Moreover, discrepancies in communication have been linked with various results from the patient’s point of view. Sometimes it includes misconceptions about the lack of adherence to medication regimes, more pain intensity and poor pain relief, less satisfaction with the health care, and shoddier ratings of the mood and total well-being (Nguyen et al., 2005). This is often seen on the medical visits that health care providers have, and is associated with particular characteristics such as older age, minority status, and lower education and income (Arora, 2003).

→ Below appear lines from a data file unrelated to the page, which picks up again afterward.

(* ===== verification/StoreTheorems.v ===== *)
(** * Properties of the store *)
From S2P Require Import Prelude LogEntry LogReader Index FileSys Segment Store Merge Repr StoreOps Recovery Opening Durable Session MergeOps Promote Compaction Refine Restart Invariant Faults ShortWrite Bounds AfterCrash Sample LogTheorems.
Import LogReader Index Segment Store Merge Repr StoreOps Recovery Opening Durable Session MergeOps Promote Compaction Refine Restart Invariant Faults ShortWrite Bounds AfterCrash Sample.

Module StoreTheorems.

(** ** Refinement *)

(** C1: the store refines a finite map.  From a state that represents the map
    [A], any sequence of [Put], [Delete], [Get], [Count] and [Merge] calls that
    stays within the file-size and id bounds, with no system call failing,
    gives exactly the answers of the same calls on the map: [Get] returns the
    last value put and not deleted since, [Count] the number of keys, an empty
    key is rejected, and [Merge] changes nothing. *)
Theorem store_refines_map `{!GoRange Z} l x A :
  Rep x A -> quiet x -> trace_fits l x -> (trace l x).2 = spec_trace l A.
Proof. apply trace_spec. Qed.

Definition sample_calls : list call :=
  [CPut (bs "a") (bs "1"); CPut (bs "bb") (bs "22"); CGet (bs "a"); CDelete (bs "a");
   CPut [] (bs "x"); CGet (bs "a"); CCount; CMerge; CGet (bs "bb"); CPut (bs "bb") (bs "");
   CGet (bs "bb"); CDelete (bs "bb"); CMerge; CCount].

Lemma store_refines_map_witness :
  (@trace order sample_calls empty_state).2 = spec_trace sample_calls ∅.
Proof.
  apply (@store_refines_map order).
  - apply empty_Rep.
  - apply empty_quiet.
  - vm_compute. repeat split; discriminate.
Defined.

(** C2: acknowledged writes survive restarts.  Sessions that each open the
    directory, write (puts and deletes of non-empty keys) and close it all
    succeed from a new directory, whatever their options, and a later [Open]
    followed by [Get] finds for every key what the writes, in order, left. *)
Theorem sessions_are_durable `{!GoRange Z} d o0 l0 ls o key :
  Forall op_ok (l0 ++ concat ls.*2) ->
  ops_bytes (l0 ++ concat ls.*2) <= FileSys.max_file ->
  1 + Z.of_nat (length (l0 ++ concat ls.*2)) < max_id ->
  exists w w',
    (session d o0 l0 ≫= fun _ => sessions d ls) new_world = (w, Ok tt)
    /\ lookup_in d o key w = (w', Ok (foldl apply_op ∅ (l0 ++ concat ls.*2) !! key)).
Proof.
  intros [Hok0 Hok]%Forall_app Hsz Hid.
  rewrite ops_bytes_app in Hsz. rewrite length_app, Nat2Z.inj_add in Hid.
  pose proof (ops_bytes_nonneg (concat ls.*2)).
  destruct (session_new d o0 l0 Hok0) as (w1 & Hs0 & Hr0); [lia|lia|].
  destruct (sessions_Ok d ls w1 _ _ _ Hr0 Hok) as (w & Hs & Hr); [lia|lia|].
  destruct (lookup_Ok w d _ _ _ o key Hr) as [w' Hl].
  exists w, w'. rewrite (M_bind_Ok _ _ _ _ _ Hs0), Hs. split; [done|].
  by rewrite foldl_app.
Qed.

Lemma sessions_are_durable_witness :
  exists w w',
    (@session order db small writes ≫= fun _ =>
     @sessions order db [(DefaultOptions, [OpPut (bs "c") (bs "3"); OpDelete (bs "b")])]) new_world
      = (w, Ok tt)
    /\ @lookup_in order db small (bs "c") w = (w', Ok (Some (bs "3"))).
Proof.
  apply (@sessions_are_durable order db small writes
    [(DefaultOptions, [OpPut (bs "c") (bs "3"); OpDelete (bs "b")])] small (bs "c")).
  - repeat (constructor; [split; [done|unfold readable; by vm_compute]|]). constructor.
  - vm_compute. discriminate.
  - vm_compute. reflexivity.
Defined.

(** ** The invariant *)

(** C3: reachable stores are well formed.  Opening a new directory, calling the
    store in any order, closing it and opening it again (with any options, and
    whether the index comes from the log or from a hint file), without failing
    system calls and within the bounds, only leads to states in which the
    active segment is the one with the largest id, every segment object has its
    own file open and knows its length, no segment file is left out, every
    index entry lies in its segment and decodes to a record of its key, and so
    [Get] of any key succeeds. *)
Theorem reachable_well_formed `{!GoRange Z} d x :
  reachable d x -> well_formed x /\ forall key, exists v, Store.Get key x = (x, Ok v).
Proof.
  intros Hr. pose proof (reachable_sound d x Hr) as Hs. destruct (sound_Inv d x Hs) as [G HI].
  split; [by eapply Inv_well_formed|]. intros key. eexists. by apply (Get_Ok x G), Hs.
Qed.

(** C4: how large a store gets.  On a new directory, a client makes fewer than
    10^10 - 1 calls whose records take at most (2^63 - 9) / 2 bytes in all, with
    keys and values whose lengths fit a uint32.  Then, after each of the calls
    and whatever the options and the compactions, no segment holds more bytes
    than the calls so far have written, the segment ids have grown by at most
    one per call, and every offset, size and id fits the integer type and the
    name format that the code gives it.  So no call runs out of room, and all
    answer as the map does: the bounds that the other theorems assume follow
    from the client's input. *)
Theorem inputs_bound_the_store `{!GoRange Z} w d o l :
  no_faults w -> (forall name, FileSys.names (fs w) !! (d, name) = None) ->
  (forall key ino, FileSys.names (fs w) !! key = Some (FileSys.DFile ino) ->
     (ino < FileSys.next (fs w))%nat) ->
  Forall call_encodes l -> 8 + 2 * calls_bytes l <= FileSys.max_file ->
  1 + Z.of_nat (length l) < max_id ->
  exists w' s, OpenWithOptions d o w = (w', Ok s) /\ let x0 := MkState w' s in
    trace_fits l x0 /\ (trace l x0).2 = spec_trace l ∅
    /\ forall l1 l2, l = l1 ++ l2 ->
         let x := (trace l1 x0).1 in
         in_range x /\ activeID (st x) <= 1 + Z.of_nat (length l1)
         /\ forall id p sg, segments (st x) !! id = Some p -> heap (world x) !! p = Some sg ->
              id <= 1 + Z.of_nat (length l1) /\ 0 <= Segment.size sg <= calls_bytes l1.
Proof.
  intros Hq Hn Hf Hl Hsz Hid. destruct (within_new w d o Hq Hn Hf) as (w' & s & Ho & Hw).
  exists w', s. split; [done|]. cbv zeta. destruct (trace_within l _ _ 0 1 Hw Hl) as [Hfits _]; [lia|lia|].
  split_and!; [done| |].
  - destruct Hw as [Hq' _ (G & HI & HA & _)]. apply trace_spec; [by exists G|done|done].
  - intros l1 l2 ->. apply Forall_app in Hl as [Hl1 _]. rewrite length_app in Hid.
    assert (Hsum : calls_bytes (l1 ++ l2) = calls_bytes l1 + calls_bytes l2) by apply totals_app.
    pose proof (calls_bytes_nonneg l2).
    destruct (trace_within l1 _ _ 0 1 Hw Hl1) as [_ Hw1]; [lia|lia|]. rewrite Z.add_0_l in Hw1.
    split_and!; [|by apply (within_active _ _ _ _ Hw1)|].
    + destruct Hw1 as [_ _ (G & HI & _)]. by eapply Inv_in_range.
    + intros id p sg. by apply (within_sizes _ _ _ _ id p sg Hw1).
Qed.

Definition reached : State := (@trace order sample_calls empty_state).1.

Lemma reached_reachable : @reachable order db reached.
Proof.
  apply (@reachable_trace order); [exact empty_reachable|].
  vm_compute. repeat split; discriminate.
Qed.

Lemma reachable_well_formed_witness :
  well_formed reached /\ exists v, Store.Get (bs "bb") reached = (reached, Ok v).
Proof.
  destruct (@reachable_well_formed order db reached reached_reachable) as [Hw Hg].
  split; [exact Hw|apply Hg].
Defined.

Lemma inputs_bound_the_store_witness :
  exists w' s, @OpenWithOptions order db small new_world = (w', Ok s)
    /\ (@trace order sample_calls (MkState w' s)).2 = spec_trace sample_calls ∅
    /\ in_range (@trace order sample_calls (MkState w' s)).1.
Proof.
  destruct (@inputs_bound_the_store order new_world db small sample_calls) as (w' & s & Ho & _ & Ha & Hin);
    [done|done|done| | | |].
  - repeat (constructor; [by vm_compute|]). constructor.
  - vm_compute. discriminate.
  - by vm_compute.
  - exists w', s. split_and!; [exact Ho|exact Ha|].
    apply (Hin sample_calls []). symmetry. apply app_nil_r.
Defined.

(** ** Compaction and restart *)

(** C5: a compaction followed by a restart keeps the map.  [Merge], [Close] and
    [Open] succeed and the reopened store represents the same map, when the live
    keys fit the hint file (16 MiB each, 2^28 of them). *)
Theorem merge_then_restart `{!GoRange Z} x A o :
  Rep x A -> quiet x -> merge_fits x ->
  Forall (fun k => blen k <= max_hint_key) (Index.Key <$> LiveEntries (index (st x))) ->
  blen (LiveEntries (index (st x))) <= max_hint_count ->
  exists x1 x2 w s,
    Merge x = (x1, Ok tt) /\ Store.Close x1 = (x2, Ok tt)
    /\ OpenWithOptions (dir (st x)) o (world x2) = (w, Ok s)
    /\ Rep (MkState w s) A /\ quiet (MkState w s).
Proof.
  intros HR Hq Hf Hk Hn. destruct (Merge_Rep x A HR Hq Hf) as (x1 & Hm & HR1 & Hq1).
  destruct HR as (G & HI & HA). destruct (decide (LiveEntries (index (st x)) = [])) as [Hl|Hl].
  - destruct (Merge_empty_Ok x G HI Hq Hl) as (x1' & n & Hm' & HD & _ & Hdir & Hi0).
    rewrite Hm in Hm'. injection Hm' as <-.
    assert (Hb : bounded {[1 := (n, [])]} 0 1).
    { intros id ino c [<- H]%lookup_singleton_Some. by simplify_eq. }
    destruct (close_rests _ _ _ _ _ HD Hq1 Hb) as (x2 & Hc & Hr). rewrite Hdir in Hr.
    destruct (rests_open _ _ _ _ _ o Hr) as (w & s & G' & L' & Ho & HD' & Hq' & _ & Ha & _).
    exists x1, x2, w, s. split_and!; try done. exists G'. split; [apply HD'|]. cbn [st].
    destruct HR1 as (G1 & _ & ->). by rewrite Ha, Hi0.
  - destruct (Merge_live_Ok x G HI Hq Hl (merge_fits_room _ _ HI Hf)) as (x1' & n & Hm' & HC).
    rewrite Hm in Hm'. injection Hm' as <-.
    pose proof (compacted_Hinted _ _ _ _ HI HC Hk Hn) as HH.
    destruct (reopen_hinted _ _ _ o HH Hq1) as (x2 & w & s & Hc & Ho & HH' & Hq' & Hidx & _).
    rewrite (cp_dir _ _ _ _ HC) in Ho. exists x1, x2, w, s. split_and!; try done.
    eexists. split; [apply HH'|]. cbn [st]. rewrite Hidx, (cp_index _ _ _ _ HC), HA.
    symmetry. eapply abs_merged; [apply HI|]. apply lookup_singleton_eq.
Qed.

Lemma merge_then_restart_witness :
  exists x1 x2 w s,
    @Merge order full_state = (x1, Ok tt) /\ @Store.Close order x1 = (x2, Ok tt)
    /\ @OpenWithOptions order (dir (st full_state)) small (world x2) = (w, Ok s)
    /\ Rep (MkState w s) {[bs "b" := bs "two"]} /\ quiet (MkState w s).
Proof.
  apply (@merge_then_restart order full_state {[bs "b" := bs "two"]} small).
  - apply full_Rep.
  - apply full_quiet.
  - vm_compute. repeat split; discriminate.
  - assert (LiveEntries (index (st full_state)) = [MkKeyLocation (bs "b") (MkLocation 1 21 21 false)])
      as -> by (vm_compute; reflexivity).
    repeat constructor. by vm_compute.
  - by vm_compute.
Defined.

(** C6: writes made after a compaction are lost by a restart.  [Merge] leaves a
    hint file that later writes do not update, and [Open] prefers it to the log:
    after [Merge], any sequence of successful writes, [Close] and [Open], the
    store represents the map as it was at the time of [Merge]. *)
Theorem writes_after_merge_are_lost `{!GoRange Z} x A l o :
  Rep x A -> quiet x -> merge_fits x -> LiveEntries (index (st x)) <> [] ->
  Forall (fun k => blen k <= max_hint_key) (Index.Key <$> LiveEntries (index (st x))) ->
  blen (LiveEntries (index (st x))) <= max_hint_count ->
  Forall op_ok l -> live_bytes (index (st x)) + ops_bytes l <= FileSys.max_file ->
  activeID (st x) + 1 + Z.of_nat (length l) < max_id ->
  exists x1 x2 x3 w s,
    Merge x = (x1, Ok tt) /\ run_ops l x1 = (x2, Ok tt) /\ Rep x2 (foldl apply_op A l)
    /\ Store.Close x2 = (x3, Ok tt) /\ OpenWithOptions (dir (st x)) o (world x3) = (w, Ok s)
    /\ Rep (MkState w s) A.
Proof.
  intros (G & HI & HA) Hq Hf Hl Hk Hn Hok Hsz Hid.
  destruct (Merge_live_Ok x G HI Hq Hl (merge_fits_room _ _ HI Hf)) as (x1 & n & Hm & HC).
  pose proof (compacted_Hinted _ _ _ _ HI HC Hk Hn) as HH.
  set (G1 := {[activeID (st x) + 1 := _]} : Contents) in *.
  assert (Ha1 : abs G1 (index (st x1)) = A).
  { rewrite (cp_index _ _ _ _ HC), HA. eapply abs_merged; [apply HI|]. apply lookup_singleton_eq. }
  assert (Hb : bounded G1 (live_bytes (index (st x))) (activeID (st x) + 1)).
  { intros id ino c [<- H]%lookup_singleton_Some. simplify_eq.
    by rewrite (live_bytes_compact G _ (inv_index _ _ HI)). }
  destruct (run_ops_Hinted x1 G1 _ _ _ l HH (cp_quiet _ _ _ _ HC) Hok Hb Hsz Hid)
    as (x2 & G2 & Hrun & HH2 & Hq2 & Habs2 & HabsI & Hdir2).
  destruct (reopen_hinted _ _ _ o HH2 Hq2) as (x3 & w & s & Hc & Ho & HH3 & _ & Hidx & _).
  rewrite Hdir2, (cp_dir _ _ _ _ HC) in Ho.
  exists x1, x2, x3, w, s. split_and!; try done.
  - exists G2. split; [apply HH2|]. by rewrite Habs2, Ha1.
  - exists G2. split; [apply HH3|]. cbn [st]. by rewrite Hidx, HabsI, Ha1.
Qed.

There have been many types of research that examined education or communication interventions. Even though it had been tagged with variations when it comes to the experimental designs and sample size, the majority of the data showed similarities and came up with a certain result (McDonald et al., 2000). It depicted that such patient-targeted interventions can lessen the barriers that hinder with the communication and improve the factors that affects their behavior (Lerman et al., 1990). But still, it appeared that it is very important to determine the reasons why and how physician- patient executes effects and also to whom and under what kind of situations they may be varied (Von Korff et al., 2003).

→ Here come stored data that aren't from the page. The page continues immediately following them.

(** * Range-driven aggregation with hover fallback in the IEX notebooks

    A shallow embedding of the code cells of the two IEX notebooks
    (IEX_trading: one raster of all trades with a hover layer; IEX_stocks:
    one raster and one hover layer per selected stock symbol) and of the
    canvas configuration of the OSM notebook.

    The dataframe is a list of rows in file order.  Timestamps are integer
    nanoseconds, sizes are integers, prices are integers in the fixed-point
    unit of the exchange feed.  The HoloViews calls the notebooks make on a
    [Spikes] element (select by symbol, slice on the key dimension, [iloc],
    [len], [opts]) are modelled on that list in module [HoloViews], streams
    are objects in a store and are held by reference.  The rasterizing
    operation [spikes_aggregate] is a library call: the notebook code is
    embedded over an arbitrary one (a section variable), and module
    [Aggregator] gives the aggregation contract of the specification.

    Module [IEX_stocks] has the cells of the notebook where every library
    call returns.  Two calls of the notebook can raise: [select] for a
    symbol without a row, and [collate] on an overlay without items.
    Module [Live] has the same cells with these exceptions, and the served
    dashboard as it reacts to them. *)

From Stdlib Require Import ZArith QArith List String Bool Lia Sorted.
From Stdlib Require Import Permutation OrderedTypeEx.
Import ListNotations.
Local Close Scope Q_scope.
Local Open Scope string_scope.
Local Open Scope Z_scope.

(** ** Data model *)

(** One row of the dataframe read from the CSV file: the key dimension
    [timestamp] and the value dimensions [symbol], [size] and [price]. *)
Record Trade : Type := mkTrade {
  timestamp : Z;
  symbol : string;
  size : Z;
  price : Z
}.

(** A Bokeh hover tool: its tooltips and its formatters. *)
Record HoverTool : Type := mkHoverTool {
  tooltips : list (string * string);
  formatters : list (string * string)
}.

(** The plot options the notebooks set on a [Spikes] element. *)
Record Options : Type := mkOptions {
  spike_length : option Z;
  alpha : option Z;
  tools : list HoverTool;
  position : option nat
}.
(** ** The pipeline and its outcomes *)

(** C1, as the program has it: with plugins that return numbers and raise
    nothing but printable instances of [Exception] (in particular without
    plugins), the pipeline returns a number or raises [ValueError] on
    every input. Whatever the plugins, a node off the allow-list has no
    value, a value is only reached through nodes of the allow-list, and
    what a plugin returns is returned as it is. *)
Theorem pipeline_returns_number_or_ValueError rt PLUGINS parse :
  (well_behaved PLUGINS ->
   (forall source,
      (exists n, eval_expr rt PLUGINS parse source = Ok (VNum n))
      \/ (exists msg,
            eval_expr rt PLUGINS parse source
            = Raise (Exc (Error ValueError ("Invalid expression: " ++ msg)))))
   /\ (forall node,
         ~ on_allow_list rt PLUGINS node ->
         exists e, _eval_node rt PLUGINS node = Raise (Exc e))
   /\ (forall source node sub,
         parse source = Ok node ->
         visits node sub ->
         ~ on_allow_list rt PLUGINS sub ->
         exists msg,
           eval_expr rt PLUGINS parse source
           = Raise (Exc (Error ValueError ("Invalid expression: " ++ msg)))))
  /\ (forall node,
        ~ on_allow_list rt PLUGINS node ->
        exists exc, _eval_node rt PLUGINS node = Raise exc)
  /\ (forall node v sub,
        _eval_node rt PLUGINS node = Ok v ->
        visits node sub ->
        on_allow_list rt PLUGINS sub)
  /\ (forall source node sub,
        parse source = Ok node ->
        visits node sub ->
        ~ on_allow_list rt PLUGINS sub ->
        exists exc, eval_expr rt PLUGINS parse source = Raise exc)
  /\ (forall source name f args keywords vs v,
        parse source = Ok (Call (Name name) args keywords) ->
        SAFE_FUNCTIONS rt !! name = None ->
        PLUGINS !! name = Some f ->
        mapM (_eval_node rt PLUGINS) args = Ok vs ->
        f vs = Ok v ->
        eval_expr rt PLUGINS parse source = Ok v).
Proof.
  assert (forall source node sub,
        parse source = Ok node ->
        visits node sub ->
        ~ on_allow_list rt PLUGINS sub ->
        exists exc,
          _eval_node rt PLUGINS node = Raise exc
          /\ exists exc', eval_expr rt PLUGINS parse source = Raise exc')
    as Hoff.
  { intros source node sub Hparse Hsub Hsub_off.
    destruct (visited_failure_propagates rt PLUGINS node sub Hsub
                (off_allow_list_fails rt PLUGINS sub Hsub_off)) as [exc Hexc].
    exists exc. split; [exact Hexc|].
    unfold eval_expr. rewrite Hparse. cbn [lift bind]. rewrite Hexc.
    destruct exc as [e|c msg|c raised]; by eexists. }
  split; [|split; [|split; [|split]]].
  - intros Hwb.
    assert (forall source,
      (exists n, eval_expr rt PLUGINS parse source = Ok (VNum n))
      \/ (exists msg,
            eval_expr rt PLUGINS parse source
            = Raise (Exc (Error ValueError ("Invalid expression: " ++ msg)))))
      as Hall.
    { intros source. unfold eval_expr.
      destruct (parse source) as [tree|e]; cbn [lift bind]; [|right; by eexists].
      destruct (_eval_node rt PLUGINS tree) as [v|exc] eqn:Hv.
      - left. apply (value_is_number _ _ _ _ Hwb) in Hv.
        destruct v; [by eexists | discriminate].
      - destruct (well_behaved_raises _ _ _ _ Hwb Hv) as [e ->].
        right. by eexists. }
    split; [exact Hall|]. split.
    + intros node Hnode.
      destruct (off_allow_list_fails rt PLUGINS node Hnode) as [exc Hexc].
      destruct (well_behaved_raises _ _ _ _ Hwb Hexc) as [e ->]. by exists e.
    + intros source node sub Hparse Hsub Hsub_off.
      destruct (Hoff source node sub Hparse Hsub Hsub_off)
        as (exc & Hexc & exc' & Hexc').
      destruct (Hall source) as [[n Hn]|Hmsg]; [|exact Hmsg].
      rewrite Hn in Hexc'. discriminate.
  - apply off_allow_list_fails.
  - intros node v sub. apply value_only_through_allow_list.
  - intros source node sub Hparse Hsub Hsub_off.
    by destruct (Hoff source node sub Hparse Hsub Hsub_off) as (_ & _ & H).
  - intros source name f args keywords vs v Hparse Hb Hf Hvs Hv.
    unfold eval_expr. rewrite Hparse. cbn [lift bind].
    by rewrite (eval_Call_Name _ _ _ _ _ _ Hvs), Hb, Hf, Hv.
Qed.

The perceptions of physician- patient of the patients are seen on the interaction during a medical encounter and thus represent an imperative set of variables to take account of in this issue. It is said that those patients who view their physicians as being more caring, and provides more information during a medical visit have been agreed to have a higher rate of satisfaction regardless of the social issues stated earlier.

Satisfaction accounts to have a developed sense of control, better acquisition of health information and more functional capabilities (Hughes, 1971). On the other hand, some patients view their physicians as nonchalant to talk about or discuss about the health condition were more likely to be seen as not having enough pain control, depressed or anxious mood, and not in a good functioning (Bensman et al., 1963). Thus, patients come into a varying opinion in terms of their preferences for the involvement in decision making and for disclosing information about what they feel. It regards more to the physician’s ability to comprehend what the patients might have in mind and not because of the social status the patients have (Klein, 1998).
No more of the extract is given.